§ **Work instruction**: Among the lines below, a stretch begins at the one with "wp (sys_wait4 process_destroy sched_reschedule (S fuel) c" and ends at the one with "assert (r' = Some x) as ->.". Repeat that stretch exactly, ends included.

[Data items]
=-=-=-=-=

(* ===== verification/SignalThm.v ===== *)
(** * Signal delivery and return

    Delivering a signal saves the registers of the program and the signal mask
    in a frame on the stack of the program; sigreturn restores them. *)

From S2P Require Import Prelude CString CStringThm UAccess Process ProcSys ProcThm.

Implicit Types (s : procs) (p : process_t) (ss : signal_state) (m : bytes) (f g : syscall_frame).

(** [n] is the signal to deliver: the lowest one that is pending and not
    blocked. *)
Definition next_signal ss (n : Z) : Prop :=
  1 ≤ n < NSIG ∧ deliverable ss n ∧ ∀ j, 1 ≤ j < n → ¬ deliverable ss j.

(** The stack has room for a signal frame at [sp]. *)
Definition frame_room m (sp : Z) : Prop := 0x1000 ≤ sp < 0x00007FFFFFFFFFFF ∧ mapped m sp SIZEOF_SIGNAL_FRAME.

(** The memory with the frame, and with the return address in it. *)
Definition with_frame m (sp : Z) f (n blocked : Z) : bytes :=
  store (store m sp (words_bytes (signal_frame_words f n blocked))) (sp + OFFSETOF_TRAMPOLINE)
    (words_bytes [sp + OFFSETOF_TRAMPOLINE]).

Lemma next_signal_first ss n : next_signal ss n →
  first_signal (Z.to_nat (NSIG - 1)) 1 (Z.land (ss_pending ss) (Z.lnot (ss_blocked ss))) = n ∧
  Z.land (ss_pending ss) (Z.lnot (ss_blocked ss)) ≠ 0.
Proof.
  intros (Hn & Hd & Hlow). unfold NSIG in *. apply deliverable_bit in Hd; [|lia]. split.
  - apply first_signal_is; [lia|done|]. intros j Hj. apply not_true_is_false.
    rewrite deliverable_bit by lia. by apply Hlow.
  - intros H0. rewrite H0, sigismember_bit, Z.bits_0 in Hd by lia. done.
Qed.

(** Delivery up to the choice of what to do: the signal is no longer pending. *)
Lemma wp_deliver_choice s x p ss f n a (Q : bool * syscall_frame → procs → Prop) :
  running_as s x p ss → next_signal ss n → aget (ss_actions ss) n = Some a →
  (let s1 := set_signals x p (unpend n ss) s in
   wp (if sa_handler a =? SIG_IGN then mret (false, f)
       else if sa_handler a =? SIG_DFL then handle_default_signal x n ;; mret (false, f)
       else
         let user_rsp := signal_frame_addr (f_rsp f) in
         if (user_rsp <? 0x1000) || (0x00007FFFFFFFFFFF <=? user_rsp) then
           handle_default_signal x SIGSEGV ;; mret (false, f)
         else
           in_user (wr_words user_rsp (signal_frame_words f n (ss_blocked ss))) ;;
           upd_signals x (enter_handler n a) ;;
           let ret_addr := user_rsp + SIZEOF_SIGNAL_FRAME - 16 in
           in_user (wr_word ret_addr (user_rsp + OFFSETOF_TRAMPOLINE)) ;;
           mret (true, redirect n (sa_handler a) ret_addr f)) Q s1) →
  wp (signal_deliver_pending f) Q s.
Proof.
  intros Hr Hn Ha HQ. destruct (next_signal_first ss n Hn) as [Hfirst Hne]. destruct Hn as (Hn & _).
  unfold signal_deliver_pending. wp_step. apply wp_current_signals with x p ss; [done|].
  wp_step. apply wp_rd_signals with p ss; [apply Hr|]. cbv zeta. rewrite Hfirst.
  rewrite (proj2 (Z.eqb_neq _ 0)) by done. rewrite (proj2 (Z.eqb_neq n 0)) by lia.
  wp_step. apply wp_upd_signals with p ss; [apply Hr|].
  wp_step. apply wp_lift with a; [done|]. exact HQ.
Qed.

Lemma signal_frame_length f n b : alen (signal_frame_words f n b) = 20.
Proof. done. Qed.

=-=-=-=-=

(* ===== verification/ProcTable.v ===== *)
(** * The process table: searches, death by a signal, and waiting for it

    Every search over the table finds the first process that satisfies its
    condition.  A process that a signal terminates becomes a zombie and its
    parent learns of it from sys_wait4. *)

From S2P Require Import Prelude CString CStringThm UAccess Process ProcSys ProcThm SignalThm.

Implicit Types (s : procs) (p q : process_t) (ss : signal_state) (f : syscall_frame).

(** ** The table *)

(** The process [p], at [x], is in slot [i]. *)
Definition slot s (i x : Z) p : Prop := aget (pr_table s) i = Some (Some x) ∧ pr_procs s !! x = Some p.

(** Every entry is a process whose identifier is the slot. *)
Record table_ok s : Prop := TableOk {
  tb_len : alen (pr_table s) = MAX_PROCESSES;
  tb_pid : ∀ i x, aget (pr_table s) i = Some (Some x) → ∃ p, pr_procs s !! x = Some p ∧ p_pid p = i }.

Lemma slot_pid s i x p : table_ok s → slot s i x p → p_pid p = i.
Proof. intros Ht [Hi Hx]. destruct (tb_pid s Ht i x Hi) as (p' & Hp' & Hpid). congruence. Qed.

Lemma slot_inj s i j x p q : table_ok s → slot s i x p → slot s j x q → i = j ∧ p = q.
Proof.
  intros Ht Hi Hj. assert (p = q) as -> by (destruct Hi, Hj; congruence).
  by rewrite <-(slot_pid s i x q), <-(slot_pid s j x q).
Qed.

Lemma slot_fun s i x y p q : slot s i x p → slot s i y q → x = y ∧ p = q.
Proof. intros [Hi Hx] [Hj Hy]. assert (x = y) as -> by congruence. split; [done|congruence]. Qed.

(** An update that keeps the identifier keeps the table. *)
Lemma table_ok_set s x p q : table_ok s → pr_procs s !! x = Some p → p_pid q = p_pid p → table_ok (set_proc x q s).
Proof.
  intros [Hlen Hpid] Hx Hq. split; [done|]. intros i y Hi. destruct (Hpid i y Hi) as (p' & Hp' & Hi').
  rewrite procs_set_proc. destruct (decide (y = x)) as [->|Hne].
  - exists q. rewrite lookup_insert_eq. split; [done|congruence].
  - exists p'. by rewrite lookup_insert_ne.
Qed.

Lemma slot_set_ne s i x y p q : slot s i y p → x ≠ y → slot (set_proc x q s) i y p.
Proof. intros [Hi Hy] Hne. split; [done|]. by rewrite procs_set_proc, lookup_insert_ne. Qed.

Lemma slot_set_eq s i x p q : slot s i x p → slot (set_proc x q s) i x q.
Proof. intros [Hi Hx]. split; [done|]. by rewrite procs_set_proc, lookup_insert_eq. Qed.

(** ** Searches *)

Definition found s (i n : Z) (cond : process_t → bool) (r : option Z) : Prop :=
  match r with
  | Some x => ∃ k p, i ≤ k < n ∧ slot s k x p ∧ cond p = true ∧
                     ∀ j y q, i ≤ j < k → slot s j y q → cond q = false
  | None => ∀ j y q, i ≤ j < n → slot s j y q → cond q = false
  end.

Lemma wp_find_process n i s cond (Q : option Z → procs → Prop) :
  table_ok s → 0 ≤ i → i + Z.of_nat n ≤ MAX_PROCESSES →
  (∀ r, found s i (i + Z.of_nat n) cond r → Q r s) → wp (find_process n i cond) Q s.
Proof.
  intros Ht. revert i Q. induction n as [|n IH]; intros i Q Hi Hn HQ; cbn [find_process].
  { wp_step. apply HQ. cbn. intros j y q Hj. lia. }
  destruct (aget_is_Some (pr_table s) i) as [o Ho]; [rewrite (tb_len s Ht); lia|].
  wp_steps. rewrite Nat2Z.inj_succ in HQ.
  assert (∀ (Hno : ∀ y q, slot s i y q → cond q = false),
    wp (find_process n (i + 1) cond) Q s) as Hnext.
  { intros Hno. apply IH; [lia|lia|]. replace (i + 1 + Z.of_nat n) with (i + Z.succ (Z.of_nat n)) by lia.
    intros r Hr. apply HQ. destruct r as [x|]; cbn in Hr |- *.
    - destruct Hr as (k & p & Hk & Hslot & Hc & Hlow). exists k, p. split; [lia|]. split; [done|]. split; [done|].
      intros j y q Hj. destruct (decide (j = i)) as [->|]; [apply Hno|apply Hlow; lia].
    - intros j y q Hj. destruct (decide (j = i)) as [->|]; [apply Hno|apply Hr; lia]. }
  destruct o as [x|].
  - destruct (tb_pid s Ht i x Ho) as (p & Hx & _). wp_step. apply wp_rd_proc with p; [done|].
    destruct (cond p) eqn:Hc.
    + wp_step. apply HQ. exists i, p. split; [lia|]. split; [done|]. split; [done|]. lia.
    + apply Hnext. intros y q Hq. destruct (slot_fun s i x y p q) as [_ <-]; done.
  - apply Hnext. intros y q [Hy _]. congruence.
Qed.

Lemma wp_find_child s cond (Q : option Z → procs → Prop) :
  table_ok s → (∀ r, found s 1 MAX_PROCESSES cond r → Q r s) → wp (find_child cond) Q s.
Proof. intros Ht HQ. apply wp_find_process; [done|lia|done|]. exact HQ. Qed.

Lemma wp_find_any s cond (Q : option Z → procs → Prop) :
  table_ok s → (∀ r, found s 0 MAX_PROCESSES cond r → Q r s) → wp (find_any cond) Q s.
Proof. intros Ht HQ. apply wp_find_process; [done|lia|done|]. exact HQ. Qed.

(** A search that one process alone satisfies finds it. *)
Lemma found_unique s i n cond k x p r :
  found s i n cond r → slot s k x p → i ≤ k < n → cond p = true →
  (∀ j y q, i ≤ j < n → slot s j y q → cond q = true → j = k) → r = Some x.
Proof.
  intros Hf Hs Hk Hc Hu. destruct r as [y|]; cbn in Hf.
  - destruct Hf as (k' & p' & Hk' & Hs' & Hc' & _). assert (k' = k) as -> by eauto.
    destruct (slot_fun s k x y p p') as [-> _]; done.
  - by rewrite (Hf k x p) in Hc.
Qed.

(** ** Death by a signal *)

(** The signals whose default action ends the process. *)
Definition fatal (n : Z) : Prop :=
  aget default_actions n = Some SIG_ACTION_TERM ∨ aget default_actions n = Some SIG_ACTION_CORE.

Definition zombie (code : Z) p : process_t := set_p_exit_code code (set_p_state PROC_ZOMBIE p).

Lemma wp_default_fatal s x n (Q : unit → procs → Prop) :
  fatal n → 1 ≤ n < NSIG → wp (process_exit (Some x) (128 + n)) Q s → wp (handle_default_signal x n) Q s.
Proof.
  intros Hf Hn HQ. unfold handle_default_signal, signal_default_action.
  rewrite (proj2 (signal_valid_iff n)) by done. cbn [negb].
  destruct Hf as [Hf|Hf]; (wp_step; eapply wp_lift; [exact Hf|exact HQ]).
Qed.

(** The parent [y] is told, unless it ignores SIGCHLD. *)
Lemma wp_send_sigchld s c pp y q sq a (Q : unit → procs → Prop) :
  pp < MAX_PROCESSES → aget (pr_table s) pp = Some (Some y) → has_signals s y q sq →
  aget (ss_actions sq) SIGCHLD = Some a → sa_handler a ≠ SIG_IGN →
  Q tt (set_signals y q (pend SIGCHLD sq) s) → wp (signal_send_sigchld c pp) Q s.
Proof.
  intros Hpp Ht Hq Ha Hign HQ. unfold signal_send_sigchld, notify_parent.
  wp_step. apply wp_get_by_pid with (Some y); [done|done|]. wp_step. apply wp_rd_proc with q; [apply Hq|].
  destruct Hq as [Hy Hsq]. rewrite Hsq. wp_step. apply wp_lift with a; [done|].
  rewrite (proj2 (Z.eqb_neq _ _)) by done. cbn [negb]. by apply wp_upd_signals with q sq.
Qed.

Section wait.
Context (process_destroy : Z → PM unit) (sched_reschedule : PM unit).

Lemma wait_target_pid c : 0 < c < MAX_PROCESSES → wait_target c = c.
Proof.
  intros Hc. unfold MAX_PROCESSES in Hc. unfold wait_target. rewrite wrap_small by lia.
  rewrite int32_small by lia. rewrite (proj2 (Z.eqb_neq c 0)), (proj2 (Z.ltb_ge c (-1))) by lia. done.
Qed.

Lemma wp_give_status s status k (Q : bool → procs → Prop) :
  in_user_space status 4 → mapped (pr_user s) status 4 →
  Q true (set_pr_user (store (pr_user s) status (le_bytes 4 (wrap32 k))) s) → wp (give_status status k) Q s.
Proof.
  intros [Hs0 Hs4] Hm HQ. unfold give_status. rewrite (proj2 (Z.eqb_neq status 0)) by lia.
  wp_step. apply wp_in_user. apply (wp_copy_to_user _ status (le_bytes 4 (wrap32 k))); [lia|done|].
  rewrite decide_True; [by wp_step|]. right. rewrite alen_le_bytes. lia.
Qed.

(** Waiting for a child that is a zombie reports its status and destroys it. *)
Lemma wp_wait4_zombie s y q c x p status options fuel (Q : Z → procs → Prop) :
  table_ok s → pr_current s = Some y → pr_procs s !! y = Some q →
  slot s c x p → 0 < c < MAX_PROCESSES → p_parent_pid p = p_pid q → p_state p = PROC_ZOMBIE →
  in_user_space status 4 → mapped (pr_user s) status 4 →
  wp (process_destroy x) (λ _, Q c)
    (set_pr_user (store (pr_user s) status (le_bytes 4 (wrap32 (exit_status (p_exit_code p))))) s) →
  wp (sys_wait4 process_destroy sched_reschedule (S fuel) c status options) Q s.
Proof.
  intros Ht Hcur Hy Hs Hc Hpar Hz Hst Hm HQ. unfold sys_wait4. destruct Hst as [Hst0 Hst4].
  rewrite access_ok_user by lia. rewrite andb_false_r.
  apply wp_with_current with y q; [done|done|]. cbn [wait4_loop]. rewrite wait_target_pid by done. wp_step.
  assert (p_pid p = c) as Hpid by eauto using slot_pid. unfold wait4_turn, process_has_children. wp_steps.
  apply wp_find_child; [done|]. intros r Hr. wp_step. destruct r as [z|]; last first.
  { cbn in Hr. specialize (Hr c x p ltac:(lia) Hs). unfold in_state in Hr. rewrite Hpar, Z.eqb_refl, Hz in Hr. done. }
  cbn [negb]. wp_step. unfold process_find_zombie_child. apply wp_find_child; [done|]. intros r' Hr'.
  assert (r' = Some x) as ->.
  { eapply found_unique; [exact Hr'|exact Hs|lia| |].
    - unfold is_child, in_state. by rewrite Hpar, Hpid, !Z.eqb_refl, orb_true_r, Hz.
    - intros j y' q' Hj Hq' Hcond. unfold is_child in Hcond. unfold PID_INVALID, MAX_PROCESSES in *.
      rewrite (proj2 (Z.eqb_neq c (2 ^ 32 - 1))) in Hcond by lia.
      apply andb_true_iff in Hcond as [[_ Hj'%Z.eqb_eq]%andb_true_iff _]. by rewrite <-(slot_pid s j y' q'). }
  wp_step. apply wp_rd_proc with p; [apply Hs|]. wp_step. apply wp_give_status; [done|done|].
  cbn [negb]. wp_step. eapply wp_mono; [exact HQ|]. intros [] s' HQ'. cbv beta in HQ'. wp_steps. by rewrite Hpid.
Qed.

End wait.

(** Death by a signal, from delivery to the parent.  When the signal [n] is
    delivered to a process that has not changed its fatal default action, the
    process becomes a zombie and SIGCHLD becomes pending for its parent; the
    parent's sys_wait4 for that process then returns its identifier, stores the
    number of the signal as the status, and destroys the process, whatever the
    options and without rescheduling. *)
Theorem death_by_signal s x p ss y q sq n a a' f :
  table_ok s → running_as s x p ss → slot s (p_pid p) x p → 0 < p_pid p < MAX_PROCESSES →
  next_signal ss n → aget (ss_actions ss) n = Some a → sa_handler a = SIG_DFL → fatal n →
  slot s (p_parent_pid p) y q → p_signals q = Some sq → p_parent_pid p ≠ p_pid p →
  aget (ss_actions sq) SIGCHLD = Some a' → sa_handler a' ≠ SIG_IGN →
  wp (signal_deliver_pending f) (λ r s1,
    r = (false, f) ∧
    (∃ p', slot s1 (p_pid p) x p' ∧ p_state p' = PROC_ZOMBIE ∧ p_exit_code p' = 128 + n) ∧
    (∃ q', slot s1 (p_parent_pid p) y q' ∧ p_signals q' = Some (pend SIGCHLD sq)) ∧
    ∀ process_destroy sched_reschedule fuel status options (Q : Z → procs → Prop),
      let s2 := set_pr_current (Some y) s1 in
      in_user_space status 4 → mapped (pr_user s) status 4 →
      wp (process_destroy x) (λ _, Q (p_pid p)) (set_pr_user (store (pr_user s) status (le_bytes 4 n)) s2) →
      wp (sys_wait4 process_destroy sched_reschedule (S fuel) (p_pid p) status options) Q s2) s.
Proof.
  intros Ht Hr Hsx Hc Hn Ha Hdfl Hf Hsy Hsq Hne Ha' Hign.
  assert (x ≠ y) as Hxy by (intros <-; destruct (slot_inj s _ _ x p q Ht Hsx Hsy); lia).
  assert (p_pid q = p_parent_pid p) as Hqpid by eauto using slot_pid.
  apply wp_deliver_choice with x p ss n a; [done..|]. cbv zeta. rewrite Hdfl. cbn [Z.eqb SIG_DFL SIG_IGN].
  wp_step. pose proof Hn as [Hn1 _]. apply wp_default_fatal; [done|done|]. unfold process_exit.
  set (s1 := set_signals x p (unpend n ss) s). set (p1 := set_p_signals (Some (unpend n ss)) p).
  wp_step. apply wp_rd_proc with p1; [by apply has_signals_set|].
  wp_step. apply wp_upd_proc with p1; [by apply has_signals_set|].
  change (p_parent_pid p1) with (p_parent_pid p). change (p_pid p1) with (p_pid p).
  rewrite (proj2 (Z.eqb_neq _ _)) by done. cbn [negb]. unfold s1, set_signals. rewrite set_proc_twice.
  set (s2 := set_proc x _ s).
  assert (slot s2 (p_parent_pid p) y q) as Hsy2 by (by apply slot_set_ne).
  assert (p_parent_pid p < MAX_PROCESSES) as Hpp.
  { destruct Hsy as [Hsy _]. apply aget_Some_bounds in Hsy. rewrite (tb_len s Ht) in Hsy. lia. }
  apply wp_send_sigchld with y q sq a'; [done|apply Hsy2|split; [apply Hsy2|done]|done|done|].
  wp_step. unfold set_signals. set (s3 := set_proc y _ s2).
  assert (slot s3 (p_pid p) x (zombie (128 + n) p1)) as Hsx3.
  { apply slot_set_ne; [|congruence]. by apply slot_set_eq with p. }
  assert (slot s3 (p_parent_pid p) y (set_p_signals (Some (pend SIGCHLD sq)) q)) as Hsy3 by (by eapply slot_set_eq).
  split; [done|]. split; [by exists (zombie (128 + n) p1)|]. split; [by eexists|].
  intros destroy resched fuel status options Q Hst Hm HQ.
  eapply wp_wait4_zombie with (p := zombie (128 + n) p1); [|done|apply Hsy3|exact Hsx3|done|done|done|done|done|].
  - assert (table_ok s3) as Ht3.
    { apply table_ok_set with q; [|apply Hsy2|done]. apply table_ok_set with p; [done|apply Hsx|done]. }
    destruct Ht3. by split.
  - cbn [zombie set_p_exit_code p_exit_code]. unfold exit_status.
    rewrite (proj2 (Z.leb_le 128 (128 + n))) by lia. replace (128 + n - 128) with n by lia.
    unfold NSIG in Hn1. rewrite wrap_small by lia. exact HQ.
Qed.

=-=-=-=-=

§ **Expected output**:
  wp (sys_wait4 process_destroy sched_reschedule (S fuel) c status options) Q s.
Proof.
  intros Ht Hcur Hy Hs Hc Hpar Hz Hst Hm HQ. unfold sys_wait4. destruct Hst as [Hst0 Hst4].
  rewrite access_ok_user by lia. rewrite andb_false_r.
  apply wp_with_current with y q; [done|done|]. cbn [wait4_loop]. rewrite wait_target_pid by done. wp_step.
  assert (p_pid p = c) as Hpid by eauto using slot_pid. unfold wait4_turn, process_has_children. wp_steps.
  apply wp_find_child; [done|]. intros r Hr. wp_step. destruct r as [z|]; last first.
  { cbn in Hr. specialize (Hr c x p ltac:(lia) Hs). unfold in_state in Hr. rewrite Hpar, Z.eqb_refl, Hz in Hr. done. }
  cbn [negb]. wp_step. unfold process_find_zombie_child. apply wp_find_child; [done|]. intros r' Hr'.
  assert (r' = Some x) as ->.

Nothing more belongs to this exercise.